• _WORK TO BE COMPLETED_
Nothing but the lines holding the string "intros" should appear in the answer. Copy them from the entries.

• _MATERIAL SUPPLIED_
(** Scenario B, first half: the engine rejects the write of the events
    store during a flush. The queue keeps its one action and the component
    is degraded. *)
Lemma sync_failure_keeps_queue_witness :
pendingActions (performSync sampleDemoName sampleQueued (sampleWorld rejectEventWrites)).1
= [ADD_EVENT sampleTrip None]
∧ dbError (performSync sampleDemoName sampleQueued (sampleWorld rejectEventWrites)).1
  = Some (StorageError (WriteStore sampleWorkName STORE_events)).
Proof.
assert (Hfail :
  performSync_write sampleDemoName sampleQueued
    (applyPendingActions (events sampleQueued) (customTags sampleQueued)
       (pendingActions sampleQueued)).1
    (applyPendingActions (events sampleQueued) (customTags sampleQueued)
       (pendingActions sampleQueued)).2 (sampleWorld rejectEventWrites)
  = (Err (StorageError (WriteStore sampleWorkName STORE_events)),
     (performSync_write sampleDemoName sampleQueued
        (applyPendingActions (events sampleQueued) (customTags sampleQueued)
           (pendingActions sampleQueued)).1
        (applyPendingActions (events sampleQueued) (customTags sampleQueued)
           (pendingActions sampleQueued)).2 (sampleWorld rejectEventWrites)).2)).
{ rewrite (surjective_pairing (performSync_write _ _ _ _ _)) at 1.
  apply pair_equal_spec. split; [by vm_compute | reflexivity]. }
destruct (sync_failure_keeps_queue sampleDemoName sampleTempName sampleQueued
            (sampleWorld rejectEventWrites) _ _ Hfail) as (Hq & He & _).
split; [exact Hq | exact He].
Defined.

(** Scenario B, second half: the engine serves the flush. The queue is
    empty and the events are the fold of the baseline with the queue. *)
Lemma sync_success_adopts_witness :
events (performSync sampleDemoName sampleQueued (sampleWorld (λ _, false))).1
= [sampleTrip; sampleReport]
∧ pendingActions (performSync sampleDemoName sampleQueued (sampleWorld (λ _, false))).1 = []
∧ dbError (performSync sampleDemoName sampleQueued (sampleWorld (λ _, false))).1 = None.
Proof.
assert (Hok :
  performSync_write sampleDemoName sampleQueued
    (applyPendingActions (events sampleQueued) (customTags sampleQueued)
       (pendingActions sampleQueued)).1
    (applyPendingActions (events sampleQueued) (customTags sampleQueued)
       (pendingActions sampleQueued)).2 (sampleWorld (λ _, false))
  = (Ok tt,
     (performSync_write sampleDemoName sampleQueued
        (applyPendingActions (events sampleQueued) (customTags sampleQueued)
           (pendingActions sampleQueued)).1
        (applyPendingActions (events sampleQueued) (customTags sampleQueued)
           (pendingActions sampleQueued)).2 (sampleWorld (λ _, false))).2)).
{ rewrite (surjective_pairing (performSync_write _ _ _ _ _)) at 1.
  apply pair_equal_spec. split; [by vm_compute | reflexivity]. }
destruct (sync_success_adopts sampleDemoName sampleQueued (sampleWorld (λ _, false)) _ Hok)
  as (Hsnapshot & Hq & He & _).
split_and!; [|exact Hq | exact He].
apply (f_equal fst) in Hsnapshot. cbn [fst] in Hsnapshot. rewrite Hsnapshot. by vm_compute.
Defined.

(** An update of an event that already has an update queued, while
    degraded: the queue then holds exactly one update of that event, the
    new one. *)
Lemma update_event_replaces_queued_witness :
filter (λ a, isUpdateEventOf "event-1" a)
  (pendingActions (handleUpdateEvent sampleTempName sampleReportEdited None sampleEditing
                     (sampleWorld (λ _, false))).1)
= [UPDATE_EVENT sampleReportEdited None]
∧ pendingActions (handleUpdateEvent sampleTempName sampleReportEdited None sampleEditing
                    (sampleWorld (λ _, false))).1
  = [ADD_TAG "Urgent"; UPDATE_EVENT sampleReportEdited None].
Proof.
destruct (update_event_replaces_queued sampleTempName sampleReportEdited None sampleEditing
            (sampleWorld (λ _, false)) eq_refl) as (_ & Hone & _ & _).
split; [exact Hone | by vm_compute].
Defined.


Lemma insertionSort_sortsPairs :
sortsPairsBy (λ first _, match first with Gt => true | _ => false end) insertionSort.
Proof.
intros cmp x y. unfold insertionSort. simpl. by destruct (cmp x y ?= 0)%Q.
Qed.

(** Two events, the later one with no step done and the earlier one
    finished: listed finished-first, a stable insertion sort leaves them so
    under the ascending progress order. *)
Lemma progress_asc_misorders_witness :
∃ l, (l = [sampleReport; sampleArchive] ∨ l = [sampleArchive; sampleReport])
     ∧ insertionSort (compareEvents (λ _ _, 0) progress_asc) l
       = [sampleArchive; sampleReport].
Proof.
destruct (progress_asc_misorders (λ x, x) (λ x, x) (λ _ _, 0) insertionSort _
            sampleReport sampleArchive insertionSort_sortsPairs
            eq_refl eq_refl eq_refl) as (_ & _ & _ & _ & _ & l & Hl & Hsorted & _).
by exists l.
Defined.

Lemma countingOracle_inj (i j : nat) : stamp countingOracle i = stamp countingOracle j → i = j.
Proof.
simpl. intros Heq. apply (String.app_inj "1700000000000-") in Heq.
by apply (inj pretty) in Heq.
Qed.

(** The round trip of the specification: an exported document with two
    events, imported in volatile mode into an empty snapshot with stamps
    that never repeat, gives two events with distinct generated ids. *)
Lemma import_regenerates_and_merges_witness :
Event.id <$> events (executeImport sampleTempName (λ _, "") countingOracle (0%nat, 0%nat)
                       (jsonOfExport sampleDoc) sampleVolatile firstLaunchWorld).1
= ["event-1700000000000-0"; "event-1700000000000-3"]
∧ NoDup (Event.id <$> events
           (executeImport sampleTempName (λ _, "") countingOracle (0%nat, 0%nat)
              (jsonOfExport sampleDoc) sampleVolatile firstLaunchWorld).1).
Proof.
pose proof (import_regenerates_and_merges sampleTempName (λ _, "") countingOracle
              (0%nat, 0%nat) sampleDoc sampleVolatile firstLaunchWorld
              ltac:(done) (or_introl eq_refl)) as H.
cbv zeta in H.
destruct H as (_ & _ & _ & Hevents & _ & _ & _ & _ & _ & _ & _ & _ & Hdistinct).
split; [by vm_compute|].
rewrite Hevents. simpl app. apply (Hdistinct countingOracle_inj).
Defined.

(** C7 as stated fails when the environment repeats itself: with the same
    clock reading and the same random text at every call, the two events of
    an imported document get the same id; written to an empty database,
    the second replaces the first and one event is left of two. *)
Lemma import_ids_collide :
Event.id <$> events (executeImport sampleTempName (λ _, "") repeatingOracle (0%nat, 0%nat)
                       (jsonOfExport sampleDoc) sampleVolatile firstLaunchWorld).1
= ["event-1700000000000-i"; "event-1700000000000-i"]
∧ length (Snapshot.events (doc_data sampleDoc)) = 2%nat
∧ db_events (theDb (sampleWorld (λ _, false)) sampleHomeName) = ∅
∧ length (getAll (db_events
                    (theDb (executeImport sampleTempName (λ _, "") repeatingOracle
                              (0%nat, 0%nat) (jsonOfExport sampleDoc) sampleImporting
                              (sampleWorld (λ _, false))).2 sampleHomeName))) = 1%nat.
Proof. split_and!; by vm_compute. Qed.

(** C8 as stated fails on a first launch: in a profile that never ran the
    application nothing is stored and no database is discovered, so the
    precedence dictates volatile mode, yet the default database is chosen. *)
Lemma startup_first_launch_differs :
∃ w, localStorage w = ∅ ∧ discoverDatabases w = []
     ∧ ∀ defaultName tempName : string,
         (initializeApp_activeDb defaultName tempName w).1.1 = defaultName
         ∧ startupPrecedence defaultName tempName
             (localStorage w !! "activeDbName") (discoverDatabases w) = tempName.
Proof.
exists firstLaunchWorld. split_and!; [reflexivity | by vm_compute |].
intros defaultName tempName. split; reflexivity.
Qed.

(** C3 as stated fails once memory has moved on from the persisted
    baseline. With one action left from loading in the queue, an event is
    deleted in healthy mode: memory changes at once, nothing is queued and
    nothing is written to the events store. The flush then succeeds. The database
    still held the deleted event, so the fold of the persisted baseline with
    the queue has two events; the snapshot adopted, and written, has one. *)
Lemma sync_adopts_memory_not_baseline :
let w := sampleWorld (λ _, false) in
let r := handleDeleteEvent sampleTempName "event-1" sampleQueued w in
let f := performSync sampleDemoName r.1 r.2 in
mustQueue sampleTempName sampleQueued = false
∧ events sampleQueued = getAll (db_events (theDb w sampleWorkName))
∧ pendingActions r.1 = [ADD_EVENT sampleTrip None]
∧ storedSnapshot (theDb r.2 sampleWorkName)
  = Snapshot.mk [sampleReport] ["Work"] [sampleTemplate] [sampleSet]
∧ (applyPendingActions (Snapshot.events (storedSnapshot (theDb r.2 sampleWorkName)))
     (Snapshot.tags (storedSnapshot (theDb r.2 sampleWorkName))) (pendingActions r.1)).1
  = [sampleTrip; sampleReport]
∧ pendingActions f.1 = [] ∧ dbError f.1 = None
∧ status_type <$> dbStatus f.1 = Some success
∧ events f.1 = [sampleTrip]
∧ getAll (db_events (theDb f.2 sampleWorkName)) = [sampleTrip].
Proof. cbv zeta. split_and!; by vm_compute. Qed.

(** The steps of [sampleReport], emptied while degraded, are set again: the
    queued update gives way to the new one. *)
Lemma update_steps_queue_sound_witness :
pendingActions (handleUpdateEventSteps sampleTempName "event-1" [sampleDraftStep]
                  sampleStepsQueued)
= [ADD_TAG "Urgent"; UPDATE_EVENT_STEPS "event-1" [sampleDraftStep]]
∧ tracks [sampleReport] ["Work"]
    (handleUpdateEventSteps sampleTempName "event-1" [sampleDraftStep] sampleStepsQueued).
Proof.
pose proof (update_steps_queue_sound sampleTempName "event-1" [sampleDraftStep]
              [sampleReport] ["Work"] sampleStepsQueued eq_refl) as H.
cbv zeta in H. destruct H as (Hqueue & _ & _ & Htracks).
split; [by rewrite Hqueue | apply Htracks; reflexivity].
Defined.

(** [sampleReport] is edited again while degraded, with a tag that is new. *)
Lemma update_event_queue_sound_witness :
pendingActions (handleUpdateEvent sampleTempName
                  (Event.with_tags (Some ["Work"; "Q3"]) sampleReportEdited) None
                  sampleEditingTracked firstLaunchWorld).1
= [ ADD_TAG "Urgent"; ADD_TAG "Q3";
    UPDATE_EVENT (Event.with_tags (Some ["Work"; "Q3"]) sampleReportEdited) None ]
∧ tracks [sampleReport] ["Work"]
    (handleUpdateEvent sampleTempName
       (Event.with_tags (Some ["Work"; "Q3"]) sampleReportEdited) None
       sampleEditingTracked firstLaunchWorld).1.
Proof.
assert (Hnd : NoDup ["Work"; "Q3"]) by (apply (bool_decide_unpack _); by vm_compute).
pose proof (update_event_queue_sound sampleTempName
              (Event.with_tags (Some ["Work"; "Q3"]) sampleReportEdited) None
              [sampleReport] ["Work"] sampleEditingTracked firstLaunchWorld eq_refl) as H.
cbv zeta in H. destruct H as (_ & Htracks & _ & _).
split; [by vm_compute | exact (Htracks Hnd eq_refl)].
Defined.

(** The event added while degraded is selected and deleted: the actions on
    it leave the queue. *)
Lemma delete_selection_queue_sound_witness :
pendingActions (executeDeleteSelection sampleTempName sampleSelecting
                  (initialUi |> setSelectedEventIds ["event-2"]) firstLaunchWorld).1.1
= [ADD_TAG "Urgent"; DELETE_EVENT "event-2"]
∧ events (executeDeleteSelection sampleTempName sampleSelecting
            (initialUi |> setSelectedEventIds ["event-2"]) firstLaunchWorld).1.1
  = [sampleReport]
∧ tracks [sampleReport] ["Work"]
    (executeDeleteSelection sampleTempName sampleSelecting
       (initialUi |> setSelectedEventIds ["event-2"]) firstLaunchWorld).1.1.
Proof.
pose proof (delete_selection_queue_sound sampleTempName [sampleReport] ["Work"]
              sampleSelecting (initialUi |> setSelectedEventIds ["event-2"])
              firstLaunchWorld eq_refl) as H.
cbv zeta in H. destruct H as (Hqueue & _ & Htracks & Hev & _ & _).
split_and!; [by rewrite Hqueue | by rewrite Hev | apply Htracks; reflexivity].
Defined.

• _WRITTEN ANSWER_
intros cmp x y. unfold insertionSort. simpl. by destruct (cmp x y ?= 0)%Q.
simpl. intros Heq. apply (String.app_inj "1700000000000-") in Heq.
intros defaultName tempName. split; reflexivity.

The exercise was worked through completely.